What is required
For each line of the data below that holds "false", copy the line.

Stored data
<<<<
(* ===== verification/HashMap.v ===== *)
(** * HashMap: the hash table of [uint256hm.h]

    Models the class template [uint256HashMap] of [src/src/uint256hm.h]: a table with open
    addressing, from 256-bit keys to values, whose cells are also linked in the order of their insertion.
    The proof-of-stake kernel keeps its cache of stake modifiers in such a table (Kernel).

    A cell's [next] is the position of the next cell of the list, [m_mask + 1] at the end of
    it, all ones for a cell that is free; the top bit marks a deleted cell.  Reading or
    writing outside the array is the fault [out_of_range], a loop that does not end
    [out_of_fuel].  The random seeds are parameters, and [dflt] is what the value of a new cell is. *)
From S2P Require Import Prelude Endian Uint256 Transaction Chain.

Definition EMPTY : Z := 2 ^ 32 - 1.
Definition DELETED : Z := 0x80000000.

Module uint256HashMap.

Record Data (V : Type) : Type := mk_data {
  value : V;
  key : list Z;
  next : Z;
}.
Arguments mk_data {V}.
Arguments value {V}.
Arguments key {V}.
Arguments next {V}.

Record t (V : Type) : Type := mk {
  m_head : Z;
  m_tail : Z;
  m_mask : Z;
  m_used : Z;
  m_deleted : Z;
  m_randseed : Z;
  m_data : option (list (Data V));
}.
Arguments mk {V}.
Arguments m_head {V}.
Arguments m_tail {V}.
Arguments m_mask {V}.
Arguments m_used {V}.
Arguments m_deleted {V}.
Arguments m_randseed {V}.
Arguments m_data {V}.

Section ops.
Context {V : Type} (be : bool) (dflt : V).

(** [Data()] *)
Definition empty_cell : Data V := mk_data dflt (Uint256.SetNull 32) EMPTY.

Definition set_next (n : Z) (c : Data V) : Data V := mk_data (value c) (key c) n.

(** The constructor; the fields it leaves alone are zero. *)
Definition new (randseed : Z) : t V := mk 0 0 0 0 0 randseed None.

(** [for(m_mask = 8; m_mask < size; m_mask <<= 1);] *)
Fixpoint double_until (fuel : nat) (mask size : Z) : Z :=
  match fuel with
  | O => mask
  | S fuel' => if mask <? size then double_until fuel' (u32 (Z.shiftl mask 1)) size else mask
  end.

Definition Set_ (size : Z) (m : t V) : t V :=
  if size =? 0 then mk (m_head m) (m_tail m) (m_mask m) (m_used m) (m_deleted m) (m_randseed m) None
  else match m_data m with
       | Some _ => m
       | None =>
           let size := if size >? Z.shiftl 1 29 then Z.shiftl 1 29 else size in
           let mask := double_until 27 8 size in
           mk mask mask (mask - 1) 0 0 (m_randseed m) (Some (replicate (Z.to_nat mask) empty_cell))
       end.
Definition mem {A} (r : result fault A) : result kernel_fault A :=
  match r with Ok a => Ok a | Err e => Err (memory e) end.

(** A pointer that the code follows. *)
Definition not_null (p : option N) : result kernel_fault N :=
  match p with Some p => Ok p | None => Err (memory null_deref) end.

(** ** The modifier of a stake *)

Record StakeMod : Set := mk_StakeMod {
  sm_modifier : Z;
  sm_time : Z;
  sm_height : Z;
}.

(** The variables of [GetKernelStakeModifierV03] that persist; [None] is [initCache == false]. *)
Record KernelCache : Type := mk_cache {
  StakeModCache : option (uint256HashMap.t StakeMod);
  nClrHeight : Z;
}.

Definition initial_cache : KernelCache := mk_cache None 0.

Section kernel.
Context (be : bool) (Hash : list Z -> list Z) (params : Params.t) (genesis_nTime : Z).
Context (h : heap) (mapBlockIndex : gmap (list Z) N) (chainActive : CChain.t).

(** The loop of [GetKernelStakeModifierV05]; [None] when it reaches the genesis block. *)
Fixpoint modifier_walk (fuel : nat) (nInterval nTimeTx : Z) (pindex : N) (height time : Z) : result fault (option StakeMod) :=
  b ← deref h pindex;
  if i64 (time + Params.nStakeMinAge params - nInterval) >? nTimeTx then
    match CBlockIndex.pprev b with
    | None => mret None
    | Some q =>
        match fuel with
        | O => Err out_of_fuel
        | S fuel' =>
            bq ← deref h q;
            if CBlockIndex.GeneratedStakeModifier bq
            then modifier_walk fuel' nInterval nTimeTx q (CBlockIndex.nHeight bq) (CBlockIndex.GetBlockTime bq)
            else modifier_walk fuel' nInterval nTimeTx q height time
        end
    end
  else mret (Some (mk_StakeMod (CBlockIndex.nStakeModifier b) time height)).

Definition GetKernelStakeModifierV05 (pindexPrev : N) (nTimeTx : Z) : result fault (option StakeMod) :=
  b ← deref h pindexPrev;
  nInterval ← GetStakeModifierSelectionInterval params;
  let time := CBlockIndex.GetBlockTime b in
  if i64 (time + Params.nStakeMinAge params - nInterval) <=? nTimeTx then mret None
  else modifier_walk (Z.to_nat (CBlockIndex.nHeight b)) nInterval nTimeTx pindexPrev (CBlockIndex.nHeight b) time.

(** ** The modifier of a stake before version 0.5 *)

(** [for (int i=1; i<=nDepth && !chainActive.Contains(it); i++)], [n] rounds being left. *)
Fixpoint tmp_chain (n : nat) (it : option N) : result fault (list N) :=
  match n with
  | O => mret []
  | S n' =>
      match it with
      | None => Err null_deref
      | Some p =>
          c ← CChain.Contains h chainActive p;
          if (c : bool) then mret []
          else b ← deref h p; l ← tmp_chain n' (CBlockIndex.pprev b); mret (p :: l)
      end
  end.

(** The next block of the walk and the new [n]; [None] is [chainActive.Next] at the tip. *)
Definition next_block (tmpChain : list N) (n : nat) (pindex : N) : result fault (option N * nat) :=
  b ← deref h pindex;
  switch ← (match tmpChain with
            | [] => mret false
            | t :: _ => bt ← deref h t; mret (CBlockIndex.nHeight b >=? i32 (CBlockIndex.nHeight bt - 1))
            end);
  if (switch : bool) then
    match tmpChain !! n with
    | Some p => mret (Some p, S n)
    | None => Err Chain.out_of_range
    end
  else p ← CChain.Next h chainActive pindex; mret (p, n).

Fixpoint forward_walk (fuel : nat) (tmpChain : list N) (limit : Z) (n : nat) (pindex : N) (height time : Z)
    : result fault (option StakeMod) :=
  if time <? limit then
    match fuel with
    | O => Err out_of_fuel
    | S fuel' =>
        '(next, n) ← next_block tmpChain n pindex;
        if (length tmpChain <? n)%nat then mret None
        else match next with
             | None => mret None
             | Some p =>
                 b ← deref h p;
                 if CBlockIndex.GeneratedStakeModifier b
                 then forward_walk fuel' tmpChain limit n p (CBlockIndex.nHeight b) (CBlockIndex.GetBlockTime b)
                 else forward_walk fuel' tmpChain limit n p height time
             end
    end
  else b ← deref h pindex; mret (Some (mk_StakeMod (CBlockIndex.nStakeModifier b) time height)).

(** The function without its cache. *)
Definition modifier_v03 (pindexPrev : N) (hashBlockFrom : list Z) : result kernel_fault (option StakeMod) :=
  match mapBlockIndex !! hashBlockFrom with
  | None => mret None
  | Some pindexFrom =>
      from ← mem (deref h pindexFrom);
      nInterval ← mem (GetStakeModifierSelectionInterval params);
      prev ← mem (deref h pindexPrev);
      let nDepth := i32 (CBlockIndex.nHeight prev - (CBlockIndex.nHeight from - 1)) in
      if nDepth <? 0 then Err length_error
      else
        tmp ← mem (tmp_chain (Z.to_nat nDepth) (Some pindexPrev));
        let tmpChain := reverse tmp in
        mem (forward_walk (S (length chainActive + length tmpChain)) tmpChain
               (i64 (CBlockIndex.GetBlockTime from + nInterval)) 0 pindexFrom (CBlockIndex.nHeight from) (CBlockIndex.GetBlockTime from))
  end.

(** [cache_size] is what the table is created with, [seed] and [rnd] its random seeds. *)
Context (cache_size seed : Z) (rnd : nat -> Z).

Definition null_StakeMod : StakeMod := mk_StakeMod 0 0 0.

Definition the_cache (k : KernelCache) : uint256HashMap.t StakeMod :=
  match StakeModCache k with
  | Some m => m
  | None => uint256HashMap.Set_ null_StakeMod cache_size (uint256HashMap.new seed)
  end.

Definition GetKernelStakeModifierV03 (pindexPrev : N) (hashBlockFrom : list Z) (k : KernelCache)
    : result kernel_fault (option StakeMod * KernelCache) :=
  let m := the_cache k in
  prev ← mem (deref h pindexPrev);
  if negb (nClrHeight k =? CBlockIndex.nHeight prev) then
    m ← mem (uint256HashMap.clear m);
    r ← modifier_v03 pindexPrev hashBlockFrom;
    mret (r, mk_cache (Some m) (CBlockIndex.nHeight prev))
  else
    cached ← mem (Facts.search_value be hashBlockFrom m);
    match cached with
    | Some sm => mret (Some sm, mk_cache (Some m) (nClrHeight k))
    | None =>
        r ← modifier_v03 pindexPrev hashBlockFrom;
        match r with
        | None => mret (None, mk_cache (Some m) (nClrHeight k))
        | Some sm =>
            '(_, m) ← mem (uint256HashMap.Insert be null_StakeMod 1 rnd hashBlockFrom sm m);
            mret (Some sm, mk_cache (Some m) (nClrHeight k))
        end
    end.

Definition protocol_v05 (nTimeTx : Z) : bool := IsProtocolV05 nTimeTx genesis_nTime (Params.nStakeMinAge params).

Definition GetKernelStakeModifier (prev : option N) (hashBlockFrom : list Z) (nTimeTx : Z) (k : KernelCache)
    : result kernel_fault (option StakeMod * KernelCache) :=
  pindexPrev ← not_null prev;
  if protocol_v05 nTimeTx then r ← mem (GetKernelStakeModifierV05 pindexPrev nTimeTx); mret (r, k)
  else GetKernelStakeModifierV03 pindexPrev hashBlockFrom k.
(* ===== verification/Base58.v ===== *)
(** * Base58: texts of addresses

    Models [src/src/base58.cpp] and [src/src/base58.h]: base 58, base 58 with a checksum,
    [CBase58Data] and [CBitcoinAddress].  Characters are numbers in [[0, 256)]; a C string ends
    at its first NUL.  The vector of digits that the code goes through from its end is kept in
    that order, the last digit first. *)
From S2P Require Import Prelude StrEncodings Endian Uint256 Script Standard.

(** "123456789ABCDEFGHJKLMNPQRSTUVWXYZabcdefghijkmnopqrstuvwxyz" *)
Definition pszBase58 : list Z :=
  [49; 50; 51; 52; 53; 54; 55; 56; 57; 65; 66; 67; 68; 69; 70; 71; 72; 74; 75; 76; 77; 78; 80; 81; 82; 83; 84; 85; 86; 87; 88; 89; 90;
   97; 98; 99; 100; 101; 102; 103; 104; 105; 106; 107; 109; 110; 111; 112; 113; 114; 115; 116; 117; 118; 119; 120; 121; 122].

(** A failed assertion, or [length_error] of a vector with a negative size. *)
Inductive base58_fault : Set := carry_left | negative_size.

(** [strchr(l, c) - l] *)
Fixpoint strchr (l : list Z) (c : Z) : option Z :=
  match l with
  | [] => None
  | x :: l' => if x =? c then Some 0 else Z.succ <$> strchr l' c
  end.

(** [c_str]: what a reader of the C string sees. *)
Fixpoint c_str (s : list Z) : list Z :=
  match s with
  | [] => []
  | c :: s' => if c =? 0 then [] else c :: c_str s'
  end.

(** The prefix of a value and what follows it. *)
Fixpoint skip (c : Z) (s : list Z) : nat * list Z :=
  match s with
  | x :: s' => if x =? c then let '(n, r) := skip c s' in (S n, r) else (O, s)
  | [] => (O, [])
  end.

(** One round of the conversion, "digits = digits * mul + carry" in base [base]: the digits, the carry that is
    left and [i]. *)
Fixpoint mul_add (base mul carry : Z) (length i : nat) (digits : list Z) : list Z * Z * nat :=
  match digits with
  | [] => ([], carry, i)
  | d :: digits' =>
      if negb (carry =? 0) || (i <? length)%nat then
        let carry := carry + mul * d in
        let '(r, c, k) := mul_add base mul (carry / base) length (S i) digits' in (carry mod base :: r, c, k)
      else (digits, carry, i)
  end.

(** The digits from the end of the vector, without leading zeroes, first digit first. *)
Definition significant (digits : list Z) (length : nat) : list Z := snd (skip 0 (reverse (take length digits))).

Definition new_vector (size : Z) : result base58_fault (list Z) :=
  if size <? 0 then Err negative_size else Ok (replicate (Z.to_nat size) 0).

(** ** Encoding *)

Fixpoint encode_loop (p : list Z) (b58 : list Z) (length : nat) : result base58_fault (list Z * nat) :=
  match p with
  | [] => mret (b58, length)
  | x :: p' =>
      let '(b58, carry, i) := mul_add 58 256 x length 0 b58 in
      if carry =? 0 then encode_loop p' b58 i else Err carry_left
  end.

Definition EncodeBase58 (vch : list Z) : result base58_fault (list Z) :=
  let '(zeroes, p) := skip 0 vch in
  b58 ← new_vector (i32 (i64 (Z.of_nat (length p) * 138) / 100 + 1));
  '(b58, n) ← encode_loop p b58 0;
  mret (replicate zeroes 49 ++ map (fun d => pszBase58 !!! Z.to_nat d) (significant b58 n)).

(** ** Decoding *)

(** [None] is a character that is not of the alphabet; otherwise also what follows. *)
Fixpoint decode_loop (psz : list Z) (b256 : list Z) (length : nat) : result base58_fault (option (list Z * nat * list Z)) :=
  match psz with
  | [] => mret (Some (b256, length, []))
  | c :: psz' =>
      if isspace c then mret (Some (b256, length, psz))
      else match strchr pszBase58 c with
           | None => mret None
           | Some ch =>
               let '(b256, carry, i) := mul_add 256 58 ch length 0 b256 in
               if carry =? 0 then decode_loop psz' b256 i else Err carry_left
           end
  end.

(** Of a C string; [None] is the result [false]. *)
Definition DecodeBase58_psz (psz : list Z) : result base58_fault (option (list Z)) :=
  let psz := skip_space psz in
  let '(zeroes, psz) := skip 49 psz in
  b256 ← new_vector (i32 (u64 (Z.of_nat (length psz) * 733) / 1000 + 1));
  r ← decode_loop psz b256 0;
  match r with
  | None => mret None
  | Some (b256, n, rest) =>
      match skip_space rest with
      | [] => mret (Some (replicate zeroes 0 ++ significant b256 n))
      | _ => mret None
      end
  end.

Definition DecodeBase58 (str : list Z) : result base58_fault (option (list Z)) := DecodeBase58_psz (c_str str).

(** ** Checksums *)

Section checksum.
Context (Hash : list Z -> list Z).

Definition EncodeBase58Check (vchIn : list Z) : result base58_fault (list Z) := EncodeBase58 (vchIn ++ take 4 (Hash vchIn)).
>>>>
Written response
(** The variables of [GetKernelStakeModifierV03] that persist; [None] is [initCache == false]. *)
            | [] => mret false
(** Of a C string; [None] is the result [false]. *)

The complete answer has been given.